TRY IT —
Could you repeat the records below exactly as written?

DATASET RECORDS Start Marker

(* ===== verification/HttpWire.v ===== *)
(** * What a request sends ([http/detail/state_send_header.hpp],
    [http/detail/state_send_post.hpp])

    A server's side of a request: how the text of a request is read back, and what has been
    written to the socket when the reply is awaited.  The reader of the header lines is that of
    [HttpHeaders], which reads the lines of any message. *)
From S2P Require Import Prelude Errors Boost Base64 Url HttpHeaders HttpContent HttpMachine HttpMachineProofs HttpRequest.

Open Scope Z_scope.

Section Wire.
Context (boost : Boost) {laws : BoostLaws boost}.
#[local] Abbreviation reachable := (HttpMachine.reachable boost).
#[local] Abbreviation process_one := (HttpMachine.process_one boost).
#[local] Abbreviation HandleReport := (HttpMachine.HandleReport boost).
#[local] Abbreviation RequestText := (HttpMachine.RequestText boost).

(** ** Reading a request *)

(** The request line's method and target, its version as HTTP/1.1. *)
Definition read_request_line (line : str) : option (str * str) :=
  '(method, rest) ← split_at " " line;
  '(target, version) ← split_at " " rest;
  if decide (version = B "HTTP/1.1" ++ ["013"%char]) then Some (method, target) else None.

(** Method, target, headers and body. *)
Definition read_request (s : str) : option (str * str * HeaderMap * str) :=
  let '(line, rest) := getline s in
  '(method, target) ← read_request_line line;
  match header_loop boost (header_fuel rest) ∅ [] rest with
  | Lines headers body => Some (method, target, headers, body)
  | _ => None
  end.

(** What a request is for, and the headers it sends. *)
Definition target (m : Machine) (u : Url) : str :=
  if UsingProxy m then full_url_ u else full_path_ u.

Definition proxy_header (m : Machine) : list (str * str) :=
  if is_ssl_ m then []
  else match CurrentProxy m with
       | Some p => if bool_decide (username p = []) then []
                   else [(B "Proxy-Authorization", B "Basic " ++ basic_credentials p)]
       | None => []
       end.

Definition is_sent (is_ssl : bool) (h : str * str) : Prop :=
  is_ssl && iequals boost h.1 (B "accept-encoding") = false.
#[export] Instance is_sent_dec is_ssl h : Decision (is_sent is_ssl h).
Proof. unfold is_sent. apply _. Defined.

Definition sent_headers (m : Machine) (u : Url) : list (str * str) :=
  (B "Host", host_ u) :: proxy_header m ++ filter (is_sent (is_ssl_ m)) (send_headers_ m).

(** No blank and no end of line. *)
Definition one_word (s : str) : Prop := (" "%char ∉ s) /\ ("010"%char ∉ s).

Definition request_line (m : Machine) (u : Url) : str :=
  request_method_ m ++ " "%char :: target m u ++ " "%char :: B "HTTP/1.1" ++ ["013"%char].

DATASET RECORDS End Marker

EXERCISE ANSWER —
(* ===== verification/HttpWire.v ===== *)
(** * What a request sends ([http/detail/state_send_header.hpp],
    [http/detail/state_send_post.hpp])

    A server's side of a request: how the text of a request is read back, and what has been
    written to the socket when the reply is awaited.  The reader of the header lines is that of
    [HttpHeaders], which reads the lines of any message. *)
From S2P Require Import Prelude Errors Boost Base64 Url HttpHeaders HttpContent HttpMachine HttpMachineProofs HttpRequest.

Open Scope Z_scope.

Section Wire.
Context (boost : Boost) {laws : BoostLaws boost}.
#[local] Abbreviation reachable := (HttpMachine.reachable boost).
#[local] Abbreviation process_one := (HttpMachine.process_one boost).
#[local] Abbreviation HandleReport := (HttpMachine.HandleReport boost).
#[local] Abbreviation RequestText := (HttpMachine.RequestText boost).

(** ** Reading a request *)

(** The request line's method and target, its version as HTTP/1.1. *)
Definition read_request_line (line : str) : option (str * str) :=
  '(method, rest) ← split_at " " line;
  '(target, version) ← split_at " " rest;
  if decide (version = B "HTTP/1.1" ++ ["013"%char]) then Some (method, target) else None.

(** Method, target, headers and body. *)
Definition read_request (s : str) : option (str * str * HeaderMap * str) :=
  let '(line, rest) := getline s in
  '(method, target) ← read_request_line line;
  match header_loop boost (header_fuel rest) ∅ [] rest with
  | Lines headers body => Some (method, target, headers, body)
  | _ => None
  end.

(** What a request is for, and the headers it sends. *)
Definition target (m : Machine) (u : Url) : str :=
  if UsingProxy m then full_url_ u else full_path_ u.

Definition proxy_header (m : Machine) : list (str * str) :=
  if is_ssl_ m then []
  else match CurrentProxy m with
       | Some p => if bool_decide (username p = []) then []
                   else [(B "Proxy-Authorization", B "Basic " ++ basic_credentials p)]
       | None => []
       end.

Definition is_sent (is_ssl : bool) (h : str * str) : Prop :=
  is_ssl && iequals boost h.1 (B "accept-encoding") = false.
#[export] Instance is_sent_dec is_ssl h : Decision (is_sent is_ssl h).
Proof. unfold is_sent. apply _. Defined.

Definition sent_headers (m : Machine) (u : Url) : list (str * str) :=
  (B "Host", host_ u) :: proxy_header m ++ filter (is_sent (is_ssl_ m)) (send_headers_ m).

(** No blank and no end of line. *)
Definition one_word (s : str) : Prop := (" "%char ∉ s) /\ ("010"%char ∉ s).

Definition request_line (m : Machine) (u : Url) : str :=
  request_method_ m ++ " "%char :: target m u ++ " "%char :: B "HTTP/1.1" ++ ["013"%char].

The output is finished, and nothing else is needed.